**Work instructions:** For the material below, return exactly the lines starting at the line containing "apply bind_ok in H as (w &" and ending at the line containing "destruct (zipping (tf", both ends included, and no others.

**Data:**
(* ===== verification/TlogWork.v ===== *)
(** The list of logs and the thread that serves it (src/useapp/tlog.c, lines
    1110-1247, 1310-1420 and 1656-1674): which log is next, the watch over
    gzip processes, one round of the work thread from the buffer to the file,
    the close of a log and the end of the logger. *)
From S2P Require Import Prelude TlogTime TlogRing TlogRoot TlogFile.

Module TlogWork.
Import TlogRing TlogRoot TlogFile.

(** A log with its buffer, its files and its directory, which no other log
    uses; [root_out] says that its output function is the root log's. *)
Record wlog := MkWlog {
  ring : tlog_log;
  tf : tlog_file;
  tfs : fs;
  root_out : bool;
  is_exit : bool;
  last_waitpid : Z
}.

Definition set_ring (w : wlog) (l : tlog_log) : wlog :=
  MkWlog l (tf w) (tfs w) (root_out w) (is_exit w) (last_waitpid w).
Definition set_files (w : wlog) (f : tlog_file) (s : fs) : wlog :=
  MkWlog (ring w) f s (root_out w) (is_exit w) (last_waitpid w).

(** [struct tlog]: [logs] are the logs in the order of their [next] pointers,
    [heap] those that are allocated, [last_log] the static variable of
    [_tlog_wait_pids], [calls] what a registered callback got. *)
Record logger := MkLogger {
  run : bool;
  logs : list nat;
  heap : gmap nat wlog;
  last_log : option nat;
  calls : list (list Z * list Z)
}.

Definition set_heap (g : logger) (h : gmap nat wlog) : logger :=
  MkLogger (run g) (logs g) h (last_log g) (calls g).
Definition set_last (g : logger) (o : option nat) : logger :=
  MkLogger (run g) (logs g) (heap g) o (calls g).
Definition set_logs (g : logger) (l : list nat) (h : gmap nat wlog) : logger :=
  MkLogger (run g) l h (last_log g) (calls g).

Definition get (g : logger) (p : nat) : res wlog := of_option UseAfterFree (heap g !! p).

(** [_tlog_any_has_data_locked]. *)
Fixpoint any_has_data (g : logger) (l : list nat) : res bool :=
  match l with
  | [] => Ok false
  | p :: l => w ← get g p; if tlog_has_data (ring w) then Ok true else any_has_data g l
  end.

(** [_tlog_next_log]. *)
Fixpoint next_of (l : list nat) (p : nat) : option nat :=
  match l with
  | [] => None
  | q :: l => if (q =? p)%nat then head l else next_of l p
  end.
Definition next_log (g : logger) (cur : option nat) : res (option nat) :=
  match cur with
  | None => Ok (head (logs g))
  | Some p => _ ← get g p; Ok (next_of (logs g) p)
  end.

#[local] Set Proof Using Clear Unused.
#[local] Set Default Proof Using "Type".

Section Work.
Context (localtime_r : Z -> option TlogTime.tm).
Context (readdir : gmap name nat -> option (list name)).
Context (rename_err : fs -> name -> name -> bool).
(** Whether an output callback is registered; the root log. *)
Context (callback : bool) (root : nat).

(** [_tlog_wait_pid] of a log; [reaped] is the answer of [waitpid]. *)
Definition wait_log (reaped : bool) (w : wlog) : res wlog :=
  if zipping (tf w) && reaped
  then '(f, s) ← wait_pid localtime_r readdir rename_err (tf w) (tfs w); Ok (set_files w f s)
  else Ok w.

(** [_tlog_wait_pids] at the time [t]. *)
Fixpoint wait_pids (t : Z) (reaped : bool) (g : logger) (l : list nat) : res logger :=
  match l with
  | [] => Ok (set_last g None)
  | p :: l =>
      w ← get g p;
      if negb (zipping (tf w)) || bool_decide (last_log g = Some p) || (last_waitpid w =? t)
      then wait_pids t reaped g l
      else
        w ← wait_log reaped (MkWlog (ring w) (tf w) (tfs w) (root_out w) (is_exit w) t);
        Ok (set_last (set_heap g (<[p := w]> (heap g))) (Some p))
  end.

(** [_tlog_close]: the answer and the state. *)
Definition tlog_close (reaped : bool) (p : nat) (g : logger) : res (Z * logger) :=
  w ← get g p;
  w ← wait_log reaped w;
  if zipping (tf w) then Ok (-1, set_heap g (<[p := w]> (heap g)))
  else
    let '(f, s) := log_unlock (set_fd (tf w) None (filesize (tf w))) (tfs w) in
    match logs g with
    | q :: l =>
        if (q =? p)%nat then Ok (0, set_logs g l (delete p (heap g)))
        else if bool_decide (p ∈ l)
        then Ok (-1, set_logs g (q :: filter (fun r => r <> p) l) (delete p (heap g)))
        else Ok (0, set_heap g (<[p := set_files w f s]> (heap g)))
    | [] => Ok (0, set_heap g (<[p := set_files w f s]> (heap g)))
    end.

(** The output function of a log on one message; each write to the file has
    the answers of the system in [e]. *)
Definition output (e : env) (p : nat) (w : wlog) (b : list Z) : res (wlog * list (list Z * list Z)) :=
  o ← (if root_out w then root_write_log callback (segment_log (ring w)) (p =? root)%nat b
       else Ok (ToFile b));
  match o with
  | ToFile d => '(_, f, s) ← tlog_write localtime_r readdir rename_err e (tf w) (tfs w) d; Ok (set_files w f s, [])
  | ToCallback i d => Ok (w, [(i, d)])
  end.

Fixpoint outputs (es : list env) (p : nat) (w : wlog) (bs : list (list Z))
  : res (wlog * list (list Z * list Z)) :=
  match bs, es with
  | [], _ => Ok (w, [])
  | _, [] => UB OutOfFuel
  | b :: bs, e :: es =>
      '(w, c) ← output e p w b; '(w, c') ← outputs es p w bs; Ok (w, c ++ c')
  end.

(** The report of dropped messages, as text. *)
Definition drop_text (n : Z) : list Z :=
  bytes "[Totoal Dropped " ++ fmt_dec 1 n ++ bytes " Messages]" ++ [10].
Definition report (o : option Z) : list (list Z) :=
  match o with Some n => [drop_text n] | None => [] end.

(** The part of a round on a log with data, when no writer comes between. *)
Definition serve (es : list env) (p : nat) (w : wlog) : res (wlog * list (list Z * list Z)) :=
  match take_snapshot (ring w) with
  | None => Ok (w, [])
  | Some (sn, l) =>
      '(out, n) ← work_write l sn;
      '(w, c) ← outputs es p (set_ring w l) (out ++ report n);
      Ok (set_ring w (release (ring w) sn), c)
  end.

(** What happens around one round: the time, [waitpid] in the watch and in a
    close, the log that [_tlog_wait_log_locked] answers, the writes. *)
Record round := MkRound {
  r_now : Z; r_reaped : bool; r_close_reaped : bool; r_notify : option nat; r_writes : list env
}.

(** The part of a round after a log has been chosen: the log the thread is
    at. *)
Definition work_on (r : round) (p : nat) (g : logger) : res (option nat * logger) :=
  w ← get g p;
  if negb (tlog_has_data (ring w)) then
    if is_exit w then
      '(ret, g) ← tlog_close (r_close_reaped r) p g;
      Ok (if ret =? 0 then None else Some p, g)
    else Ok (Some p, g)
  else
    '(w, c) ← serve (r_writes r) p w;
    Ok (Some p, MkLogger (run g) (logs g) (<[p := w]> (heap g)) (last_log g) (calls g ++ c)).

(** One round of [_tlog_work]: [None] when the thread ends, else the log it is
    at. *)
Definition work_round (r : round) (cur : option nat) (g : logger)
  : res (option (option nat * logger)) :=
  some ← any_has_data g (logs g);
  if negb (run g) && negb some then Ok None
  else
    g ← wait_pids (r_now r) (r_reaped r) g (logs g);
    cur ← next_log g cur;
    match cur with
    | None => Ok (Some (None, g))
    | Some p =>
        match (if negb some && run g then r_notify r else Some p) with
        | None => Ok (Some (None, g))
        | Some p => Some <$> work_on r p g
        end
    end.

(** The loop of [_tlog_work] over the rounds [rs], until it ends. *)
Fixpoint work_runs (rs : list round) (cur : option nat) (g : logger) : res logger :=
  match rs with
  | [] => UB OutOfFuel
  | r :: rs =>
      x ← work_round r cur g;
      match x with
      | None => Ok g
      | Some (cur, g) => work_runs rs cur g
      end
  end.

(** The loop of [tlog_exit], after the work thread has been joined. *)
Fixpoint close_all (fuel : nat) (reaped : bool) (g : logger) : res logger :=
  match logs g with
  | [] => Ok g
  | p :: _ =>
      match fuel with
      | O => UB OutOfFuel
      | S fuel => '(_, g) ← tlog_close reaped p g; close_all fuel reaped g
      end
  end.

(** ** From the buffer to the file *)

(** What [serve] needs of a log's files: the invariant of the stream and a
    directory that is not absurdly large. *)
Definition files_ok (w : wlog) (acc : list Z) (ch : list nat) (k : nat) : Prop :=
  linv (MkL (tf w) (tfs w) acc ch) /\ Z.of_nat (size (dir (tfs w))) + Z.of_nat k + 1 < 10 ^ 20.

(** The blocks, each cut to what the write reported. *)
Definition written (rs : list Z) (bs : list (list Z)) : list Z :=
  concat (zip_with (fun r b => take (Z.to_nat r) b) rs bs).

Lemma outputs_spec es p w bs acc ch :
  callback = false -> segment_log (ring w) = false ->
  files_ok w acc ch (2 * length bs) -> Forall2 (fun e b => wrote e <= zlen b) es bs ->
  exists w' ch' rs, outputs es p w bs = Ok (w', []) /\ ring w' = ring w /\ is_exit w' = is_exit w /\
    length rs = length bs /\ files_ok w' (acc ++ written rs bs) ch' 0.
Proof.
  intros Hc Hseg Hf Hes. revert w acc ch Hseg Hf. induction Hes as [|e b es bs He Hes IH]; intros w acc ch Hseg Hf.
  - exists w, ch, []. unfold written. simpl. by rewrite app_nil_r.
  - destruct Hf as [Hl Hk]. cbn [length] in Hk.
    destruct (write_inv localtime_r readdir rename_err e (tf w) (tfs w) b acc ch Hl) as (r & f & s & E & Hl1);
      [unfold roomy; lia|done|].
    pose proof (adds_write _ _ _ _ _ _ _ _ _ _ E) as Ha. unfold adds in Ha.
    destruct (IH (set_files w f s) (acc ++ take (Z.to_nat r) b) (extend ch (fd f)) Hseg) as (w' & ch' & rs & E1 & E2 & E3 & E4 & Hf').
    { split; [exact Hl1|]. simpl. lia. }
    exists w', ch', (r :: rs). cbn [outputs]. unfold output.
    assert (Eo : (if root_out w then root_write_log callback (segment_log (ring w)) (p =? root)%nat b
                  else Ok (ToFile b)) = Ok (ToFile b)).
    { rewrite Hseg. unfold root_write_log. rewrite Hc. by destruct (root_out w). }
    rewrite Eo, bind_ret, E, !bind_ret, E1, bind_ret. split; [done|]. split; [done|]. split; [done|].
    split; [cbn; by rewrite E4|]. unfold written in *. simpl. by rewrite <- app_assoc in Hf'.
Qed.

...

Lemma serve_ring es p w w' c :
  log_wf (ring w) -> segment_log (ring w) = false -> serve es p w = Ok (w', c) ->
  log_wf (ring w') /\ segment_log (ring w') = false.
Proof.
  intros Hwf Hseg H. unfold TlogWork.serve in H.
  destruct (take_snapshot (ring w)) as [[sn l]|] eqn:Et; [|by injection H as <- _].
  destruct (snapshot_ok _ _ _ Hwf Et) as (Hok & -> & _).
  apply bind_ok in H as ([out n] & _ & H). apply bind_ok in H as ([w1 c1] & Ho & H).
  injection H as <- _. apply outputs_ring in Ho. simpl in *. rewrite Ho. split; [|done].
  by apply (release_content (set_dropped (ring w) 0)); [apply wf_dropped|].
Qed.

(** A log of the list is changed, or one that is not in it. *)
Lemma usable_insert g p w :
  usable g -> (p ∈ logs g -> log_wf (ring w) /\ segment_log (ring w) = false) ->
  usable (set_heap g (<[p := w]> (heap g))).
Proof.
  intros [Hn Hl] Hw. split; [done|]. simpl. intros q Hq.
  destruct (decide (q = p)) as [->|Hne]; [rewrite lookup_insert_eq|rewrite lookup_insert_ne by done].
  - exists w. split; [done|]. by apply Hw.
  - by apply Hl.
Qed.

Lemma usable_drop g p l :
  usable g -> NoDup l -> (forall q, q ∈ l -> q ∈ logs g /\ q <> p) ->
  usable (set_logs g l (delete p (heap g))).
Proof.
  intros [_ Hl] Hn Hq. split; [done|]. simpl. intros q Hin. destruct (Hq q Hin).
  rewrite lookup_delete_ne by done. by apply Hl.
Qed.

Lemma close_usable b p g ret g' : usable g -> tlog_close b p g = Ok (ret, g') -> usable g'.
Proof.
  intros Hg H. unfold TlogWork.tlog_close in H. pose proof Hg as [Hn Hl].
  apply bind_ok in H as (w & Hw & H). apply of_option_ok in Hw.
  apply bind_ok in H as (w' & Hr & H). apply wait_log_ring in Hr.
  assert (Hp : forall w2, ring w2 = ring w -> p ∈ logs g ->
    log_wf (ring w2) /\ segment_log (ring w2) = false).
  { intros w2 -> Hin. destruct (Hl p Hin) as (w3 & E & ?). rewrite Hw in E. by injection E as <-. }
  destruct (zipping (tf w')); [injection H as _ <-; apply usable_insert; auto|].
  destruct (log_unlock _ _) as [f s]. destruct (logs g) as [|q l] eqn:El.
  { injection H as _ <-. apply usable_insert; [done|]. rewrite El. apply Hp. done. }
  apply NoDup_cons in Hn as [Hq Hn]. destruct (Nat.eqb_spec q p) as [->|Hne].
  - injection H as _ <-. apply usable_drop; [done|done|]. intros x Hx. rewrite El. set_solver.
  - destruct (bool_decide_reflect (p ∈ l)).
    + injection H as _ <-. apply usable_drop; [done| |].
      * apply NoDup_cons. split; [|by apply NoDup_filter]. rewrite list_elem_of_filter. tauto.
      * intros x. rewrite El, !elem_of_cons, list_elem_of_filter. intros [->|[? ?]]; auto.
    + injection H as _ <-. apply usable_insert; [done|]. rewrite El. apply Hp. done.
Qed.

--

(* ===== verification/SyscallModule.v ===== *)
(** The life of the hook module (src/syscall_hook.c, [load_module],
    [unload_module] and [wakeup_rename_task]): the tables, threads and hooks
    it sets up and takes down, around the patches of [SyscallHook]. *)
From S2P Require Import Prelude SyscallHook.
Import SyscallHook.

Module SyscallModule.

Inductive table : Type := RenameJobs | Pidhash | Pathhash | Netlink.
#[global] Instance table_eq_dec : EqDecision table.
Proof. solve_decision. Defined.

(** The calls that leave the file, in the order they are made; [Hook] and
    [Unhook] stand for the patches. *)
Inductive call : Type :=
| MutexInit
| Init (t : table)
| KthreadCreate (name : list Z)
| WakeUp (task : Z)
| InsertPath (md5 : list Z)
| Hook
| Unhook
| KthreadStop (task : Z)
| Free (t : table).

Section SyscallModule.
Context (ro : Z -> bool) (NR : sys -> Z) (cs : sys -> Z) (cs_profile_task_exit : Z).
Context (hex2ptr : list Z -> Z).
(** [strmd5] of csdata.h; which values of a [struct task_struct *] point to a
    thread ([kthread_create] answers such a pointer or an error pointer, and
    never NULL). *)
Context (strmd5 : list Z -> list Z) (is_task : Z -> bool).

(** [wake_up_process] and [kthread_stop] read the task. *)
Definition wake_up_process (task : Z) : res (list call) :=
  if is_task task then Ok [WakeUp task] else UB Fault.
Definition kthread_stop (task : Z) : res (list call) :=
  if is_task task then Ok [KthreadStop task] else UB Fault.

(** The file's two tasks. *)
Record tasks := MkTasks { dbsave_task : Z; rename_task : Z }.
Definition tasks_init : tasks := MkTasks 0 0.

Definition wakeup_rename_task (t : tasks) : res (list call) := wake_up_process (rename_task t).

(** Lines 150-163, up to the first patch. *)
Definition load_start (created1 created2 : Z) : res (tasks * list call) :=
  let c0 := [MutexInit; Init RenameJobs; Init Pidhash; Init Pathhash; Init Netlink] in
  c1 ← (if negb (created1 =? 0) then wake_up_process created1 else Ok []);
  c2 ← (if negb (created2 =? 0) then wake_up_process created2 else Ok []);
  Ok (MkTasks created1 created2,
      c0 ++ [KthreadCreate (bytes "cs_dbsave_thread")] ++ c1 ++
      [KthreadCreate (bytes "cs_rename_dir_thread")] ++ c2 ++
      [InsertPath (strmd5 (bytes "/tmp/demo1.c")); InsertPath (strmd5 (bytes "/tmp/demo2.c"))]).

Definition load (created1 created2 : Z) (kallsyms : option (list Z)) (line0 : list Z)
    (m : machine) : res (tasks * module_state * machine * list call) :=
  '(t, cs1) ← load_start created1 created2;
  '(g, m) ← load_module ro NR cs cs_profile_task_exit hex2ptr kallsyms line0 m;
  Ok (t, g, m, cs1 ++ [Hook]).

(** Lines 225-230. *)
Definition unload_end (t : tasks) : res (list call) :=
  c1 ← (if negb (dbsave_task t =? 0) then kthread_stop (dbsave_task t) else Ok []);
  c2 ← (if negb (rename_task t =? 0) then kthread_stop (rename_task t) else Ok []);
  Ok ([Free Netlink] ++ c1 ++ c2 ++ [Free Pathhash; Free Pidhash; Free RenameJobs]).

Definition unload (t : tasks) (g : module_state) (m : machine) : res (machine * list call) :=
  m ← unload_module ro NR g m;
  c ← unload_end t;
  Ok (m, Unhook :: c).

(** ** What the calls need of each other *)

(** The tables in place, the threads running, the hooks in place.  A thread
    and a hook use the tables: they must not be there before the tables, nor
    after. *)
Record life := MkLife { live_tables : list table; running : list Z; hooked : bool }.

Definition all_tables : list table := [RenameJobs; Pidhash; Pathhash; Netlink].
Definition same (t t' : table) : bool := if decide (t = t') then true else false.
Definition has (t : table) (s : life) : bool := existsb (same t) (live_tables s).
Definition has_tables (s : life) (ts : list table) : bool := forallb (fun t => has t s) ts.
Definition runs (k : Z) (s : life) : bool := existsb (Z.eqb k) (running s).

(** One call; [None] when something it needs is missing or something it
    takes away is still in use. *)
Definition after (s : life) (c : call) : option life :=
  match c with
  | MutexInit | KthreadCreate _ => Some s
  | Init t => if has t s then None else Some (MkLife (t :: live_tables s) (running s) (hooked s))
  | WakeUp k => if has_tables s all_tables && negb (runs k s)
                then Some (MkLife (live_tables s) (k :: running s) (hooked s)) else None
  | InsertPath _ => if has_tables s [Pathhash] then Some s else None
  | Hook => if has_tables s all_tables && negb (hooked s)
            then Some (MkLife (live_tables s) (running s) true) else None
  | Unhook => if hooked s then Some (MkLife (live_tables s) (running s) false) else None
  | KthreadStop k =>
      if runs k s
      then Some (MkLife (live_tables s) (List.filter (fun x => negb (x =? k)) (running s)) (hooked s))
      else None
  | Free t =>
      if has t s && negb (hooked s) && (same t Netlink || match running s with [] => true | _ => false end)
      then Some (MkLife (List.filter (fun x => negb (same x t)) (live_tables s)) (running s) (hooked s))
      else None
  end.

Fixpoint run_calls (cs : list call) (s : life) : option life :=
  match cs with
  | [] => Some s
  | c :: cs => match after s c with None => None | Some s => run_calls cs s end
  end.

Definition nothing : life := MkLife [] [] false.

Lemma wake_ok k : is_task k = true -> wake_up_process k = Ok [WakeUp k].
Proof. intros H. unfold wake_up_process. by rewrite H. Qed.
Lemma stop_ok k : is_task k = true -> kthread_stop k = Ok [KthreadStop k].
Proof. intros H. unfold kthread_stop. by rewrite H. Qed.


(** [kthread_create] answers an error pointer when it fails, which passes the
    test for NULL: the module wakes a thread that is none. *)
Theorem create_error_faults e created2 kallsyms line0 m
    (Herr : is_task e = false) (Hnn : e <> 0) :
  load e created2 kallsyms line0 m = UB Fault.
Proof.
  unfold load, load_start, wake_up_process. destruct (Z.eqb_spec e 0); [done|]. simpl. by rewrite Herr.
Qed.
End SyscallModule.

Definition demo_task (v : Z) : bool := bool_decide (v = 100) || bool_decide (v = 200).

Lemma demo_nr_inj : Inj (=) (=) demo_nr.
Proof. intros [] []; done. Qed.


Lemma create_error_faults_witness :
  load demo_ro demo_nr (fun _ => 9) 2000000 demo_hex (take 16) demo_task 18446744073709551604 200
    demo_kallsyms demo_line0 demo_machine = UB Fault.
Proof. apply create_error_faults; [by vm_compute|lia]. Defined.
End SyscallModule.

**Answer space:**
  apply bind_ok in H as (w & Hw & H). apply of_option_ok in Hw.
  apply bind_ok in H as (w' & Hr & H). apply wait_log_ring in Hr.
  assert (Hp : forall w2, ring w2 = ring w -> p ∈ logs g ->
    log_wf (ring w2) /\ segment_log (ring w2) = false).
  { intros w2 -> Hin. destruct (Hl p Hin) as (w3 & E & ?). rewrite Hw in E. by injection E as <-. }
  destruct (zipping (tf w')); [injection H as _ <-; apply usable_insert; auto|].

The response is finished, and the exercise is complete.